Precision-Recall curves of all methods tested on chicken feet dataset.

Fig. 6.
figure 6

Detection examples resulting from COM_CKD feature.

5 Conclusion

Based on the context cue and Rényi quadratic entropy based CSQMI, we propose a set of novel kernel descriptors called context kernel descriptors and an information theoretic measure to select a compact and discriminative codebook for object representation in kernel feature space. We evaluate the performance of our algorithm in applications of object recognition and detection.
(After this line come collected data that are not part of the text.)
(** * parse_into: the dedicated handlers of [boost/json/detail/parse_into.hpp]

    A shallow embedding of the handler tree that converts a stream of parser
    events into a typed value, and the properties of it that the
    specification states.

    Conventions of the embedding.

    - A C++ target type [V] is a term of [ty]; the conversion category that
      [generic_conversion_category<V>] selects is the constructor of that
      term.
    - A handler object is a term of [handler] holding the data members of the
      class (without the two pointers [value_] and [parent_]).  The object
      [*value_] is threaded explicitly: every event member function takes the
      handler and its target and returns both again.
    - [parent_->signal_value()] and [parent_->signal_end()] are returned to
      the caller as a [signal]; the caller, which is the parent, then runs its
      own [signal_value] / [signal_end] on its own members.  In the source
      every such call is the last action of the member function, except in
      the tuple handler's [on_array_end], where only an assignment to the
      handler's own [inner_active_] follows, which no parent reads.
    - [bool] results and the [error_code&] out-parameter are one [outcome]. *)

From stdpp Require Import base numbers list strings gmap.

Local Open Scope Z_scope.
Set Warnings "-register-all".

(** ** Errors, events, signals *)

(** The values of [error] that [BOOST_JSON_FAIL] is called with in this file. *)
Inductive error : Set :=
| not_integer | not_double | not_string | not_bool | not_null
| not_exact | unknown_name | not_array | not_object
| size_mismatch | extra_data.

(** A [double] as [on_double] carries it: its object representation. *)
Inductive double : Set := double_literal (bits : Z).

(** The fourteen event member functions that every nested handler has, with
    their arguments other than [error_code&]. *)
Inductive event : Set :=
| on_object_begin
| on_object_end (n : N)
| on_array_begin
| on_array_end (n : N)
| on_key_part (sv : string) (n : N)
| on_key (sv : string) (n : N)
| on_string_part (sv : string) (n : N)
| on_string (sv : string) (n : N)
| on_number_part (sv : string)
| on_int64 (v : Z) (sv : string)
| on_uint64 (v : Z) (sv : string)
| on_double (v : double) (sv : string)
| on_bool (v : bool)
| on_null.

(** The two member functions a child calls on its parent. *)
Inductive signal : Set := signal_value | signal_end.

(** What one event member function did: [Success s] is [return true], with
    [s] the call made on [parent_], if any; [Failure e] is
    [BOOST_JSON_FAIL(ec, e); return false].  [Ill_typed] marks a handler or
    target that is not of the instantiated type, which the C++ type system
    excludes. *)
Inductive outcome : Set :=
| Success (s : option signal)
| Failure (ec : error)
| Ill_typed.

(** ** Target types and values *)

(** An integral type: [std::is_signed<V>] and its width in bits. *)
Record int_type : Set := IntType { is_signed : bool; width : Z }.

Definition int64_t : int_type := IntType true 64.
Definition uint64_t : int_type := IntType false 64.
Definition make_unsigned (V : int_type) : int_type := IntType false (width V).

Definition numeric_limits_min (V : int_type) : Z :=
  if is_signed V then - 2 ^ (width V - 1) else 0.

Definition numeric_limits_max (V : int_type) : Z :=
  if is_signed V then 2 ^ (width V - 1) - 1 else 2 ^ width V - 1.

(** [static_cast<V>(z)]: reduction modulo [2 ^ width V] into the range of [V]. *)
Definition static_cast (V : int_type) (z : Z) : Z :=
  if is_signed V
  then (z + 2 ^ (width V - 1)) mod 2 ^ width V - 2 ^ (width V - 1)
  else z mod 2 ^ width V.

(** A floating-point type: the three of [std::is_floating_point]. *)
Inductive floating_type : Set := float_t | double_t | long_double_t.

(** An object of a floating-point type.  Rounding is outside this
    development: the result of [static_cast<V>(v)] is kept as the conversion
    that produced it, the type [V] it converts to and the number [v]
    converted, which an event carried as a [std::int64_t], a [std::uint64_t]
    or a [double]. *)
Inductive floating : Set :=
| floating_of_int64 (V : floating_type) (v : Z)
| floating_of_uint64 (V : floating_type) (v : Z)
| floating_of_double (V : floating_type) (v : double).

(** The type a conversion has converted to. *)
Definition floating_type_of (x : floating) : floating_type :=
  match x with
  | floating_of_int64 V _ | floating_of_uint64 V _ | floating_of_double V _ => V
  end.

(** The target types, one constructor per conversion category.  An enum
    carries its described enumerators (name, value), a described class its
    described public members (name, type), both in declaration order. *)
Inductive ty : Type :=
| integral (V : int_type)
| floating_point (V : floating_type)
| string_like
| boolean
| null_like
| described_enum (De : list (string * Z))
| sequence (T : ty)
| map_like (T : ty)
| tuple (Ts : list ty)
| described_class (Dm : list (string * ty))
| optional (T : ty).

Inductive value : Type :=
| VInt (z : Z)
| VFloating (x : floating)
| VString (s : string)
| VBool (b : bool)
| VNull
| VEnum (e : Z)
| VSeq (l : list value)
| VMap (m : gmap string value)
| VTuple (l : list value)
| VStruct (l : list value)
| VOpt (o : option value).

(** [V{}]: the value-initialized object of each type; that of a
    floating-point type is zero, the conversion of the integer 0. *)
Fixpoint default_value (t : ty) : value :=
  match t with
  | integral _ => VInt 0
  | floating_point V => VFloating (floating_of_int64 V 0)
  | string_like => VString ""
  | boolean => VBool false
  | null_like => VNull
  | described_enum _ => VEnum 0
  | sequence _ => VSeq []
  | map_like _ => VMap ∅
  | tuple Ts => VTuple (map default_value Ts)
  | described_class Dm => VStruct (map (λ D, default_value D.2) Dm)
  | optional _ => VOpt None
  end.

(** What [std::move] leaves of the object moved from, member by member: a
    scalar keeps its value; a string or a container with the default
    allocator gives its contents away and is left empty, which the standard
    library implementations do (the standard only requires a valid state);
    an optional stays engaged over what is left of its value. *)
Fixpoint moved_from (v : value) : value :=
  match v with
  | VString _ => VString ""
  | VSeq _ => VSeq []
  | VMap _ => VMap ∅
  | VTuple l => VTuple (map moved_from l)
  | VStruct l => VStruct (map moved_from l)
  | VOpt o => VOpt (option_map moved_from o)
  | VInt _ | VFloating _ | VBool _ | VNull | VEnum _ => v
  end.

(** ** Handler objects *)

(** The data members of each [converting_handler] specialisation. *)
Inductive handler : Type :=
| scalar_members
| enum_members (name_ : string)
| sequence_members (next_value_ : value) (inner_ : handler) (inner_active_ : bool)
| map_members (key_ : string) (next_value_ : value) (inner_ : handler)
    (inner_active_ : bool)
| tuple_members (handlers_ : list handler) (inner_active_ : Z)
| class_members (key_ : string) (handlers_ : list handler) (inner_active_ : Z)
| optional_members (inner_value_ : value) (inner_ : handler) (inner_active_ : bool).
(** * Stats and analytics plane of the MCP registry: a shallow embedding

    The development follows the Go sources package by package:
    - [gostrings]: the functions of Go's [strings]/[strconv] the code calls;
    - [validation]: [internal/validation/db_validation.go];
    - [stats]: the stores of [extensions/stats] (cache, stats store,
      feedback store, analytics store), over one explicit [World];
    - [handlers]: the HTTP handlers of [extensions/vp/handlers].

    Integers of Go type [int] are [Z] with the 64-bit wrap-around written
    out ([wrap64]); [float64] is Rocq's primitive binary64 [float];
    a MongoDB collection is the list of its documents in natural order. *)

From Stdlib Require Import ZArith List String Ascii Bool Lia.
From Stdlib Require Import PrimFloat SpecFloat FloatOps FloatAxioms DecimalString.
From Stdlib Require Import Sorted.
From stdpp Require Import base option list gmap strings.

Local Open Scope string_scope.
Local Open Scope Z_scope.

#[local] Set Warnings "-inexact-float".

(** ** Machine integers, floats and instants *)

(** Go's [int] on a 64-bit platform: two's complement wrap-around. *)
Definition min_int : Z := - 2 ^ 63.
Definition max_int : Z := 2 ^ 63 - 1.
Definition wrap64 (z : Z) : Z := (z + 2 ^ 63) mod 2 ^ 64 - 2 ^ 63.
Definition int_add (a b : Z) : Z := wrap64 (a + b).

(** The conversion [float64(n)]: round to nearest, ties to even. *)
Definition float_of_int (n : Z) : float :=
  SF2Prim (binary_normalize 53 1024 n 0 false).
(** C5, as the code has it.  A limit of 0 or less is turned down by the
    tool in front of the ledger, with a [ValueError] ("limit must be between
    1 and 100" when the query itself is valid).  [SimpleMemory.recall] raises
    nothing for such a limit as long as the statement runs: under the limit
    0 it returns no row whatever the query, which is then not parsed, and
    under a negative limit it returns every matching row of a query the
    full-text engine accepts.  A query the engine rejects raises
    [sqlite3.OperationalError] under every limit but 0.  A query the engine
    accepts and that the content and tags of no stored memory satisfy gives
    the empty list, from the ledger under every limit and from the tool
    under every limit it lets through, whenever the index is in step with
    the table, as it is after [remember] operations alone. *)
Theorem recall_limit_rejected_by_tool_only :
  forall (st : Store) (now : Q) (query : string) (limit : Z),
    ((limit <= 0)%Z ->
     (exists msg, simplecontext.recall st now query limit
                  = simplecontext.ErrorReply msg) /\
     (simplecontext.validate_input query "query"
        simplecontext.MAX_QUERY_LENGTH = Ok tt ->
      simplecontext.recall st now query limit
      = simplecontext.ErrorReply "limit must be between 1 and 100")) /\
    (limit = 0%Z -> memory.recall st now query limit = Ok []) /\
    (forall q, fts5_parse query = Some q ->
       ((limit < 0)%Z ->
        memory.recall st now query limit
        = Ok (order_by_desc r_recency_score
                (map (select_recall now) (matching st q)))) /\
       (index_in_step st ->
        (forall m, In m (memories st) ->
                   fts5_eval q [(m_content m, m_tags m)] = false) ->
        memory.recall st now query limit = Ok [] /\
        (simplecontext.validate_input query "query"
           simplecontext.MAX_QUERY_LENGTH = Ok tt ->
         (1 <= limit <= 100)%Z ->
         simplecontext.recall st now query limit = simplecontext.Answer []))) /\
    (fts5_parse query = None -> limit <> 0%Z ->
     memory.recall st now query limit = Raise OperationalError) /\
    (forall ops, only_remembers ops = true -> index_in_step (run ops)).
Proof.
  intros st now query limit. split; [|split; [|split; [|split]]].
  - intros Hl.
    assert (Hc : ((limit <? 1) || (100 <? limit))%Z = true).
    { apply orb_true_iff. left. apply Z.ltb_lt. lia. }
    assert (Hok : simplecontext.validate_input query "query"
                    simplecontext.MAX_QUERY_LENGTH = Ok tt ->
                  simplecontext.recall st now query limit
                  = simplecontext.ErrorReply "limit must be between 1 and 100").
    { intros Hv. unfold simplecontext.recall, simplecontext.recall_try.
      rewrite Hv. simpl. rewrite Hc. reflexivity. }
    split; [|exact Hok].
    destruct (validate_input_cases query "query" simplecontext.MAX_QUERY_LENGTH)
      as [Hv | (msg & Hv)].
    + eauto.
    + exists msg. unfold simplecontext.recall, simplecontext.recall_try.
      rewrite Hv. reflexivity.
  - intros ->. reflexivity.
  - intros q Hq. split.
    + intros Hl. unfold memory.recall, sqlite.limit. rewrite Hq.
      destruct (Z.eqb_spec limit 0); [lia|].
      apply Z.ltb_lt in Hl. rewrite Hl. reflexivity.
    + intros Hstep Hnone.
      assert (Hm : matching st q = []).
      { unfold matching. apply filter_none. intros m Hin.
        unfold fts_match. rewrite (Hstep m Hin). apply Hnone, Hin. }
      assert (Hr : memory.recall st now query limit = Ok []).
      { unfold memory.recall. destruct (limit =? 0)%Z; [reflexivity|].
        rewrite Hq, Hm. simpl. unfold sqlite.limit.
        destruct (limit <? 0)%Z; [|rewrite firstn_nil]; reflexivity. }
      split; [exact Hr|].
      intros Hv Hl. unfold simplecontext.recall, simplecontext.recall_try.
      rewrite Hv.
      assert (Hc : ((limit <? 1) || (100 <? limit))%Z = false).
      { apply orb_false_iff. split; apply Z.ltb_ge; lia. }
      unfold bind. rewrite Hc, Hr. reflexivity.
  - intros Hq Hl. unfold memory.recall. rewrite Hq.
    destruct (Z.eqb_spec limit 0); [contradiction | reflexivity].
  - apply remembers_keep_in_step.
Qed.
The highlights of our work lie in: (1) the new CKD enhances the original KDES by adding extra spatial co-occurrence constraints to reduce the mismatch of image attributes (features) in kernel space; (2) instead of applying the traditional KPCA for feature dimensionality reduction, CSQMI criterion is employed in our method to learn a subset of low-dimensional discriminative CKD that correspond to the cluster structure of the density distribution of CKD. Evaluation results on both popular benchmark and our own datasets show the effectiveness of our method for generic (especially tiny) object recognition and detection.